On 18 February 1940, I was arrested and transported with my mother to the USSR, to the posyolek [settlement] of Poludnievitsa. We arrived cold and hungry to the city of Gorki, from where kolkhozniks took us to the posyolek by sledge. There we found two large barracks where they unloaded us. Our first transport comprised 570 people, so there were 285 people for every barrack. Lying down was out of the question, everyone stood or sat down and dozed off, exhausted with hunger and cold. Hunger, cold, and the cries of small children made for a terrible scene.
On the next day, we went to work in the forest that surrounded us on all sides. They divided us into groups; some people felled trees, others cut off their branches, others transported them, and others hewed them and built new barracks. The pay was very low, in addition to this we got 300 grams of bread and tea, while soup could be bought at the canteen, although it was often necessary to stand in the freezing weather for the entire day to get that spoonful of warm food.

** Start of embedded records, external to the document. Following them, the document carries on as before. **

Lemma isdigit_value c : isdigit c = true -> 0 <= digitValue c.
Proof. unfold isdigit, digitValue. intros H. char_arith. lia. Qed.

Lemma readDigits_nonneg s : forall acc v,
  0 <= default 0 acc -> readDigits s acc = Some v -> 0 <= v.
Proof.
  induction s as [|c s IH]; intros acc v Hacc; simpl.
  - intros ->. exact Hacc.
  - destruct (isdigit c) eqn:E.
    + apply IH. simpl. pose proof (isdigit_value c E). lia.
    + intros ->. exact Hacc.
Qed.

Lemma skipws_lacks x s : lacks x s = true -> lacks x (skipws s) = true.
Proof.
  unfold lacks. induction s as [|c s IH]; simpl; [reflexivity|].
  intros H. destruct (isspace c); [|exact H].
  apply andb_true_iff in H as [_ H]. now apply IH.
Qed.

(** A part without '-' is read as an index that is not negative. *)
Lemma stringToInt_valid str n :
  lacks "-" str = true -> stringToInt str = Ok n -> validIndex n.
Proof.
  intros Hlacks. apply skipws_lacks in Hlacks.
  unfold stringToInt, extractInt, validIndex.
  destruct (skipws str) as [|c r].
  - simpl. discriminate.
  - unfold lacks in Hlacks. simpl in Hlacks.
    apply andb_true_iff in Hlacks as [Hc _]. apply negb_true_iff in Hc.
    rewrite Hc.
    assert (Hgen : forall s', match readDigits s' None with
                   | Some v => if (INT_MIN <=? v) && (v <=? INT_MAX) then Some v else None
                   | None => None
                   end = Some n -> 0 <= n <= INT_MAX).
    { intros s'. destruct (readDigits s' None) as [v|] eqn:E; [|discriminate].
      apply readDigits_nonneg in E; [|simpl; lia].
      destruct ((INT_MIN <=? v) && (v <=? INT_MAX)) eqn:E2; [|discriminate].
      intros H. inversion H; subst. apply andb_true_iff in E2. lia. }
    destruct (Ascii.eqb c "+"); cbv beta iota zeta; intros H; eapply Hgen;
      destruct (readDigits _ None) as [v|] eqn:E';
      try discriminate; rewrite E';
      (destruct ((INT_MIN <=? v) && (v <=? INT_MAX)); [|discriminate]);
      inversion H; reflexivity.
Qed.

There were various classes of people deported to our posyolek, but they were mostly military settlers and foresters. As for our coexistence, it left much to be desired, there were three people among us who passed themselves off as Ukrainians and they reported every trifle to the NKVD if someone mentioned Poland and its resurgence, even jokingly or casually, or even if he prayed, “they” (the NKVD) knew about it immediately and called him in – then they beat him, or even arrested him. We were surrounded entirely by communists who said nothing but vile obscenities and didn’t want to hear any mention of Poland. There were even cases where they violently assaulted young Polish girls. They organized a school with six grades and a kindergarten, and there they tried to instill the communist venom in children, they didn’t allow them to speak Polish, and if they noticed a cross, the poor kid suffered a lot. Due to the hunger, misery, and cold (since nothing could be brought from home except for 10 kilograms of food), horrible epidemics of typhoid and dysentery broke out. Dozens of people died every day. I can’t remember all the names because I worked at the hospital and hundreds died in my presence. At that time, the doctor, if you can call him that, went on vacation and closed the hospital. The posyolek turned into a valley of death, it was impossible bury the dead regularly, and it was mostly the young people who died. I was ill, too, but luckily I survived. A third of us left that place, and the rest succumbed to the terrible epidemics.
Near the end of our wanderings we could contact family left in Poland, but letters and parcels were strictly censored and many were lost.
After the amnesty and long arguments about reprimands, I came to Guzar on 10 December, and there I worked at the post at first, and then I joined the Women’s Auxiliary Military Service.